**INSTRUCTIONS FOR THE TASK**
Every line from the start of the records below to the line containing "(system : string)" should be retyped exactly, that line included, and no others.

**ENTRIES SHOWN**
(** * pubmedtools: paged retrieval and record parsing

    A shallow embedding of [src/pubmedtools/pubmedtools.py]:
    [pubmed_search_biopython] (the hosted-API path, lines 42-146) and the
    record loop of [pubmed_search_edirect] (the local-tool path, lines
    148-256), together with the Python builtins they rely on
    ([range], [int], [re.sub], [dict.get]).

    Python [str] values are modelled as [string], read as sequences of
    code points below 256; Python [int] values as [Z]. *)

From Stdlib Require Import ZArith Lia List Bool Ascii String.
From stdpp Require Import base option gmap strings.
Import ListNotations.

Open Scope string_scope.
Open Scope list_scope.
Open Scope Z_scope.

(** ** Exceptions and results *)

Inductive value_error : Type :=
| IntLiteral
    (* int(): invalid literal for base 10, or more digits than the
       conversion limit *)
| RangeStep.
    (* range() arg 3 must not be zero *)

(** The exceptions that can leave the two search functions. *)
Inductive exn : Type :=
| ResultSetTooLarge (count : Z)
    (* line 89: raise Exception("This search has {count} results. ...") *)
| UnsupportedSystem (system : string)
    (* line 222: raise Exception('Unsupported operating system: ...') *)
| ImportError
    (* line 179: the edirect folder is missing *)
| ValueError (what : value_error)
| TypeError
    (* re.sub or int applied to a list *)
| TransportError (e : string).
    (* whatever Entrez.esearch, Entrez.efetch or subprocess raise *)

Inductive result (A : Type) : Type :=
| Ok (a : A)
| Err (e : exn).
Arguments Ok {A} a.
Arguments Err {A} e.

Definition is_ok {A} (r : result A) : bool :=
  match r with Ok _ => true | Err _ => false end.

(** ** Python builtins *)

Module Py.

(** [range(start, stop, step)] as the list it iterates over.  The length
    is the one CPython computes; a zero step raises [ValueError]. *)
Definition range_length (start stop step : Z) : Z :=
  if 0 <? step then
    if start <? stop then (stop - start - 1) / step + 1 else 0
  else
    if stop <? start then (start - stop - 1) / (- step) + 1 else 0.

Definition range (start stop step : Z) : result (list Z) :=
  if step =? 0 then Err (ValueError RangeStep)
  else Ok (List.map (fun i : nat => start + Z.of_nat i * step)
                    (List.seq 0 (Z.to_nat (range_length start stop step)))).

(** Truth value of an optional string ([None] and [''] are falsy). *)
Definition truthy (o : option string) : bool :=
  match o with
  | None => false
  | Some s => negb (String.eqb s "")
  end.

Definition code (c : ascii) : N := N_of_ascii c.

(** The class [\s] of [re] on [str] patterns, for code points below 256. *)
Definition is_space (c : ascii) : bool :=
  let n := code c in
  ((9 <=? n) && (n <=? 13) || (28 <=? n) && (n <=? 31) || (n =? 32)
   || (n =? 133) || (n =? 160))%N.

(** [re.sub('\s+', ' ', s)]: scanning from the left, every maximal run of
    [\s] characters is one match and is replaced by one space; all other
    characters are copied. *)
Fixpoint re_sub_spaces (s : string) : string :=
  match s with
  | EmptyString => EmptyString
  | String c t =>
      if is_space c then
        String " "
          ((fix skip (u : string) : string :=
              match u with
              | EmptyString => EmptyString
              | String d v =>
                  if is_space d then skip v else String d (re_sub_spaces v)
              end) t)
      else String c (re_sub_spaces t)
  end.
(** C5, as the code has it, on the four example series. *)
Lemma merge_shape_witness :
  Forall canonical [boots; scarf; coat; hat] /\
  merge_all boots [scarf; coat; hat] = inr four_wide /\
  (nrows four_wide <= fold_right Nat.min (nrows boots) (map nrows [scarf; coat; hat]))%nat /\
  ncols four_wide = 5%nat /\
  rectangular four_wide.
Proof.
  assert (H : Forall canonical [boots; scarf; coat; hat]).
  { repeat constructor; simpl; intuition discriminate. }
  assert (M : merge_all boots [scarf; coat; hat] = inr four_wide) by reflexivity.
  split; [exact H|]. split; [exact M|].
  exact (proj2 (merge_shape boots [scarf; coat; hat] H) four_wide M).
Defined.

(** C6 fails on [four_wide], the merged table of [overlapping_files]: the
    long table lists the two rows of the first metric before the second
    metric, not the four metrics of the first row before the second row. *)
Lemma melt_is_not_row_major :
  merge_all boots [scarf; coat; hat] = inr four_wide /\
  exists long, melt four_wide = inr long /\ tuples long <> tidy_row_major four_wide.
Proof.
  split; [reflexivity|]. exists (melted four_wide). split; [reflexivity|].
  discriminate.
Qed.

(** C6, as the code has it, on [four_wide]: the tuple of the first row and
    the second metric stands at position 2. *)
Lemma melt_is_column_major_witness :
  melt four_wide = inr (melted four_wide) /\
  nth_error (labels four_wide) 1 = Some "Scarf"%string /\
  nth_error (rows four_wide) 0 =
    Some {| idx := 0; time := Some 18293;
            vals := [Some 2; Some 10; Some 5; Some 9] |} /\
  nth_error (melted four_wide) 2 =
    Some {| l_idx := 2; l_time := Some 18293; trend := "Scarf";
            interest := Some 10 |}.
Proof.
  assert (M : melt four_wide = inr (melted four_wide)) by reflexivity.
  split; [exact M|]. split; [reflexivity|]. split; [reflexivity|].
  exact (proj2 (proj2 (proj2 (melt_is_column_major four_wide) _ M))
               1%nat 0%nat _ _ eq_refl eq_refl).
Defined.



(** C8 fails on [repeat_csv]: the timestamp of the second line reads, its
    value is not a number, and the series has no row for it. *)
Lemma repeated_time_is_not_retained : ~ retains_every_timed_line repeat_csv.
Proof.
  intros (df & H & K).
  assert (L : load_trends_csv repeat_csv = inr (series "Jeans" [(18262, 5)]))
    by reflexivity.
  rewrite L in H. injection H as <-.
  assert (T : nth_error (time_entries repeat_csv) 1 = Some (Some "2020-01-01"%string))
    by reflexivity.
  assert (V : nth_error (value_entries repeat_csv) 1 = Some (Some "N/A"%string))
    by reflexivity.
  assert (R : read_time (Some "2020-01-01"%string) = Some 18262) by reflexivity.
  destruct (K 1%nat _ _ 18262 T V R) as (r & Hin & _ & Hv).
  destruct Hin as [<-|[]]. discriminate Hv.
Qed.

(** C8, as the code has it, on [jeans_csv]. *)
Lemma load_coerces_values_witness :
  header_ok jeans_csv = true /\
  forallb readable_time (time_entries jeans_csv) = true /\
  exists df, load_trends_csv jeans_csv = inr df /\
    (forall i tc vc t,
      nth_error (time_entries jeans_csv) i = Some tc ->
      nth_error (value_entries jeans_csv) i = Some vc ->
      read_time tc = Some t ->
      (forall j tc', (j < i)%nat -> nth_error (time_entries jeans_csv) j = Some tc' ->
                     read_time tc' <> Some t) ->
      exists r, In r (rows df) /\ time r = Some t /\ vals r = [to_numeric_entry vc]) /\
    (forall r, In r (rows df) ->
      exists i tc vc,
        nth_error (time_entries jeans_csv) i = Some tc /\
        nth_error (value_entries jeans_csv) i = Some vc /\
        time r = read_time tc /\ vals r = [to_numeric_entry vc]).
Proof.
  split; [reflexivity|]. split; [reflexivity|].
  exact (load_coerces_values jeans_csv eq_refl eq_refl).
Defined.

(** C9 on two files: the run ends with the count expected, the count found
    and the two names, and the world is as it was. *)
Lemma fatal_errors_write_nothing_witness :
  (length [jan_mar_csv; feb_apr_csv] < 4)%nat /\
  run [jan_mar_csv; feb_apr_csv] fresh_world =
  (fresh_world,
   inl (InsufficientInputFiles 4 2 ["time_series_a.csv"; "time_series_b.csv"]%string)).
Proof.
  assert (H : (length [jan_mar_csv; feb_apr_csv] < 4)%nat) by (simpl; lia).
  split; [exact H|].
  exact (proj1 (proj2 (fatal_errors_write_nothing [jan_mar_csv; feb_apr_csv] fresh_world))
               H).
Defined.

(** C10 fails on [boots_sandals], the merge of [boots] and [sandals]: the
    table has no row, so no timestamp, and the check raises. *)
Lemma continuity_check_raises_without_rows_witness :
  merge_all boots [sandals] = inr boots_sandals /\
  Forall (fun t => t = NaT) (times (rows boots_sandals)) /\
  is_ok (continuity_check boots_sandals) = false.
Proof.
  assert (H : Forall (fun t => t = NaT) (times (rows boots_sandals)))
    by constructor.
  split; [reflexivity|]. split; [exact H|].
  exact (proj2 (proj1 (continuity_check_raises_without_rows boots_sandals)) H).
Defined.

(** ** The further properties on the example files *)

(** X2 on [two_metrics_soon_csv]: of the two entries that are not dates the
    first is raised on, and the two value columns are not looked at. *)
Lemma load_raises_on_first_unreadable_witness :
  has_label "Time" (stripped_columns two_metrics_soon_csv) = true /\
  (count_label "Time" (stripped_columns two_metrics_soon_csv) <= 1)%nat /\
  find (fun c => negb (readable_time c)) (time_entries two_metrics_soon_csv)
    = Some (Some "soon"%string) /\
  load_trends_csv two_metrics_soon_csv = inl (UnparsableTimestamp "soon").
Proof.
  assert (H1 : has_label "Time" (stripped_columns two_metrics_soon_csv) = true)
    by reflexivity.
  assert (H2 : (count_label "Time" (stripped_columns two_metrics_soon_csv) <= 1)%nat)
    by (vm_compute; lia).
  assert (H3 : find (fun c => negb (readable_time c))
                    (time_entries two_metrics_soon_csv) = Some (Some "soon"%string))
    by reflexivity.
  split; [exact H1|]. split; [exact H2|]. split; [exact H3|].
  exact (load_raises_on_first_unreadable two_metrics_soon_csv "soon" H1 H2 H3).
Defined.
(** X5.  [list_files] never raises and returns at most 1000 descriptors.
    Each descriptor has a non-empty path, the stripped text of a line of
    the listing, and as name the base name of that path, which holds no
    separator.  When no command was sent the result is empty. *)
Theorem list_files_result (w : RemoteFileReader.world) (cfg : server_config)
    (directory pattern : str) (recursive : bool) :
  exists evs files,
    RemoteFileReader.list_files w cfg directory pattern recursive
    = (evs, Ok files)
    /\ (length files <= 1000)%nat
    /\ (forall out err,
          RemoteFileReader.run w
            (RemoteFileReader.find_command directory pattern recursive)
          = RemoteFileReader.Channels out err ->
          Forall (descriptor_of out) files)
    /\ (commands evs = [] -> files = []).
Proof.
  unfold RemoteFileReader.list_files, RemoteFileReader.exec_command,
    RemoteFileReader.check_command.
  run_trace.
  repeat case_match; simplify_eq/=;
    (eexists _, _; split; [reflexivity|]);
    try (split; [cbn [length]; lia|];
         split; [by intros; constructor | done]).
  match goal with
  | H : RemoteFileReader.collect _ _ _ = Ok _ |- _ =>
      apply collect_spec in H as (extra & -> & Hlen & Hall)
  end.
  cbn [app]. split; [unfold RemoteFileReader.max_files in Hlen; lia|].
  split; [|done]. intros out err [= -> ->]. exact Hall.
Qed.

Section BuiltCommands.
Import RemoteFileReader.

Lemma existsb_dangerous_ext (f g : ascii -> bool) :
  (forall ch, ch ∈ dangerous_chars -> f ch = g ch) ->
  existsb f dangerous_chars = existsb g dangerous_chars.
Proof.
  intros H. apply eq_true_iff_eq. rewrite !existsb_exists.
  split; intros (ch & Hin & Hf); exists ch; (split; [done|]);
    [rewrite <- H | rewrite H]; try done; by apply list_elem_of_In.
Qed.

Lemma find_command_chars (ch : ascii) (directory pattern : str)
    (recursive : bool) :
  ch ∈ dangerous_chars ->
  contains [ch] (find_command directory pattern recursive)
  = contains [ch] directory || contains [ch] pattern.
Proof.
  intros Hch. unfold find_command.
  destruct recursive; rewrite !contains_single_app.
  - rewrite (dangerous_in_literal ch "find '" Hch eq_refl).
    rewrite (dangerous_in_literal ch "' -type f -name '" Hch eq_refl).
    rewrite (dangerous_in_literal ch "'" Hch eq_refl).
    by rewrite orb_false_r.
  - rewrite (dangerous_in_literal ch "find '" Hch eq_refl).
    rewrite (dangerous_in_literal ch "' -maxdepth 1 -type f -name '"
               Hch eq_refl).
    rewrite (dangerous_in_literal ch "'" Hch eq_refl).
    by rewrite orb_false_r.
Qed.

End BuiltCommands.

(** X6.  The validator passes the find command that [list_files] builds
    exactly when neither the directory nor the pattern holds a refused
    character. *)
Theorem find_command_checked (directory pattern : str) (recursive : bool) :
  validate_command
    (RemoteFileReader.find_command directory pattern recursive) = Some true
  <-> forall ch, ch ∈ dangerous_chars ->
                 (ch ∉ directory) /\ (ch ∉ pattern).
Proof.
  unfold validate_command. rewrite cmd_name_find. cbn [mbind option_bind].
  change (negb (mem (lit "find") ALLOWED_COMMANDS)) with false. cbn iota.
  rewrite (existsb_dangerous_ext _
             (fun ch => contains [ch] directory || contains [ch] pattern))
    by (intros ch Hch; by apply find_command_chars).
  destruct (existsb _ dangerous_chars) eqn:E.
  - split; [done|]. intros H. apply existsb_exists in E as (ch & Hin & Hc).
    apply list_elem_of_In in Hin. destruct (H ch Hin) as [Hd Hp].
    apply orb_true_iff in Hc as [Hc | Hc]; apply contains_single in Hc; done.
  - split; [|done]. intros _ ch Hch.
    assert (Hc : contains [ch] directory || contains [ch] pattern = false).
    { apply not_true_iff_false. intros Hc.
      apply not_true_iff_false in E. apply E. apply existsb_exists.
      exists ch. split; [by apply list_elem_of_In | done]. }
    apply orb_false_iff in Hc as [Hd Hp].
    split; intros Hin%contains_single; congruence.
Qed.
(** * web-apis: the WebIDL acquisition and reconciliation pipeline

    A shallow embedding of the scraping importer ([getUniqueURLs],
    [urlSort], [loadURL], [parse], [importHTTP], [importIDL]) and of
    [BlinkLinkedRunner] ([gather], [run]), with the properties of the
    design document stated and settled against it.

    Conventions of the embedding.
    - A JavaScript string is a [string]; its characters stand for code
      units below 256, so the only line terminators are LF and CR, and
      [<] on strings is the lexicographic order on character codes.
    - An exception or a rejected promise is a [Throw e]; a returned value
      or a fulfilled promise is an [Ok v].
    - A plain object used as a dictionary is an association list in
      insertion order; its keys are enumerated as
      [Object.getOwnPropertyNames] does (array indices first, ascending,
      then the other keys in insertion order).  For [urlMap] of
      [getUniqueURLs] the names that it inherits from [Object.prototype]
      are modelled; the keys of the accumulators of the runner are URLs
      with their scheme, which are no such names.
    - A promise that is never settled is a run without an outcome,
      [None].
    - Logging has no effect on any result and is left out. *)

From Stdlib Require Import String Ascii ZArith NArith List Lia Permutation Sorted.
From stdpp Require Import base option list gmap strings.

Local Open Scope Z_scope.

(** * The program *)

(** ** Results of calls that may throw *)

Inductive Error : Type :=
| AssertionError                      (* no match: console.assert, or match[2] of null *)
| NoDataError (url : string)          (* Expected parse success from url *)
| ReferenceError (name : string)      (* name is not defined *)
| TypeError                           (* a method that the value does not have *)
| UnreachableError                    (* Unreachable: Second pass parse reporting *)
| MalformedMemoOutput                 (* Malformed memo output *)
| AlreadyRunning                      (* BlinkLinkedRunner already running *)
| ExternalError (msg : string).       (* raised by a collaborator: network, browser *)

Inductive Result (A : Type) : Type :=
| Ok (v : A)
| Throw (e : Error).
Arguments Ok {A} v.
Arguments Throw {A} e.

(** ** Arrays: [sort], [filter(...)[0]], [_.uniq] *)

Section Arrays.
Context {A : Type}.

(** [Array.prototype.sort(cmp)], as a stable insertion sort: an element
    goes in front of the first element it does not compare greater
    than.  The engine's algorithm is not fixed by the language; what is
    proved about the result below (ordered, a rearrangement of the
    input) holds of any of them for a consistent comparator. *)
Fixpoint sort_insert (cmp : A → A → Z) (x : A) (l : list A) : list A :=
  match l with
  | [] => [x]
  | y :: l' => if cmp x y <=? 0 then x :: y :: l' else y :: sort_insert cmp x l'
  end.

Definition js_sort (cmp : A → A → Z) (l : list A) : list A :=
  foldr (sort_insert cmp) [] l.

(** [arr.filter(p)[0]]: the first element that passes, or undefined. *)
Definition filter0 (p : A → bool) (l : list A) : option A :=
  List.find p l.

(** [_.uniq(arr)]: first occurrences, in order. *)
Fixpoint uniq_acc (eqb : A → A → bool) (seen l : list A) : list A :=
  match l with
  | [] => seen
  | x :: l' =>
      if existsb (eqb x) seen then uniq_acc eqb seen l'
      else uniq_acc eqb (seen ++ [x]) l'
  end.

Definition uniq (eqb : A → A → bool) (l : list A) : list A :=
  uniq_acc eqb [] l.
End Arrays.

(** The comparison that [sort()] uses without a comparator, and that
    [urlSort] spells out: [-1] when [a < b], [1] when [a > b], else [0]. *)
Definition string_cmp (a b : string) : Z :=
  if String.ltb a b then -1
  else if String.ltb b a then 1
  else 0.

(** ** Objects used as dictionaries *)

Section Objects.
Context {V : Type}.

(** [o[k]], undefined when [k] is not an own property. *)
Fixpoint obj_get (k : string) (o : list (string * V)) : option V :=
  match o with
  | [] => None
  | (k', v) :: o' => if String.eqb k k' then Some v else obj_get k o'
  end.

(** [o[k] = v]: an existing property keeps its place, a new one goes
    last. *)
Fixpoint obj_set (k : string) (v : V) (o : list (string * V)) : list (string * V) :=
  match o with
  | [] => [(k, v)]
  | (k', v') :: o' =>
      if String.eqb k k' then (k', v) :: o' else (k', v') :: obj_set k v o'
  end.

(** [delete o[k]]. *)
Fixpoint obj_delete (k : string) (o : list (string * V)) : list (string * V) :=
  match o with
  | [] => []
  | (k', v') :: o' =>
      if String.eqb k k' then o' else (k', v') :: obj_delete k o'
  end.
End Objects.

(** A key is an array index when it is the canonical decimal form of an
    integer below [2^32 - 1]. *)
Definition is_digit (c : ascii) : bool :=
  ((48 <=? N_of_ascii c) && (N_of_ascii c <=? 57))%N.
(** * Claude Code provider: command resolution and invocation

    A shallow embedding of the command-resolution and execution code of
    [src/ai-providers/claude-code.js] and of the helpers it imports from
    [src/utils/clauderc-parser.js], with the properties the specification
    states about them.

    Conventions of the embedding.
    - A JavaScript string is a [string]; one [ascii] stands for one code
      unit below 256, so the white space of [String.prototype.trim] and of
      the regular-expression class [\s] is 9-13, 32 and 160.
    - [undefined] and [null] are [None]; a test [if (x)] on a string or on
      [undefined] is [truthy x].
    - An object used as a dictionary ([process.env], [aliases], [exports],
      [variables]) is a [gmap string string] that holds its own
      properties. A read [obj[key]] goes through [getProperty], which
      also finds the members every such object inherits from
      [Object.prototype]; a write [obj[key] = value] goes through
      [setProperty], which does nothing for the key [__proto__].
    - Mutable fields of the provider instance and the process environment
      are threaded explicitly through the functions that touch them. *)

From Stdlib Require Import ZArith Ascii String DecimalString.
From stdpp Require Import base option list gmap strings.

(* ===================================================================== *)
(** * Part I: definitions                                                 *)
(* ===================================================================== *)

(** ** JavaScript strings *)
Module Js.

(** The characters the code compares with. *)
Definition dquote : ascii := "034"%char.
Definition squote : ascii := "039"%char.
Definition backslash : ascii := "092"%char.
Definition space : ascii := "032"%char.
Definition newline : ascii := "010"%char.

(** [if (s)] for a value that is a string or [undefined]. *)
Definition truthy (o : option string) : bool :=
  match o with
  | Some s => negb (String.eqb s "")
  | None => false
  end.

(** [s.length > 0], also the test [if (s)] on a string. *)
Definition nonEmpty (s : string) : bool := negb (String.eqb s "").

(** White space of [trim] and of [\s], among the code units below 256. *)
Definition isWhiteSpace (c : ascii) : bool :=
  let n := nat_of_ascii c in
  ((9 <=? n) && (n <=? 13)) || (n =? 32) || (n =? 160).

Fixpoint trimStart (s : string) : string :=
  match s with
  | String c r => if isWhiteSpace c then trimStart r else s
  | EmptyString => EmptyString
  end.

Fixpoint trimEnd (s : string) : string :=
  match s with
  | String c r =>
      match trimEnd r with
      | EmptyString => if isWhiteSpace c then EmptyString else String c EmptyString
      | r' => String c r'
      end
  | EmptyString => EmptyString
  end.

**ANSWER SPACE**
(** * pubmedtools: paged retrieval and record parsing

    A shallow embedding of [src/pubmedtools/pubmedtools.py]:
    [pubmed_search_biopython] (the hosted-API path, lines 42-146) and the
    record loop of [pubmed_search_edirect] (the local-tool path, lines
    148-256), together with the Python builtins they rely on
    ([range], [int], [re.sub], [dict.get]).

    Python [str] values are modelled as [string], read as sequences of
    code points below 256; Python [int] values as [Z]. *)

From Stdlib Require Import ZArith Lia List Bool Ascii String.
From stdpp Require Import base option gmap strings.
Import ListNotations.

Open Scope string_scope.
Open Scope list_scope.
Open Scope Z_scope.

(** ** Exceptions and results *)

Inductive value_error : Type :=
| IntLiteral
    (* int(): invalid literal for base 10, or more digits than the
       conversion limit *)
| RangeStep.
    (* range() arg 3 must not be zero *)

(** The exceptions that can leave the two search functions. *)
Inductive exn : Type :=
| ResultSetTooLarge (count : Z)
    (* line 89: raise Exception("This search has {count} results. ...") *)
| UnsupportedSystem (system : string)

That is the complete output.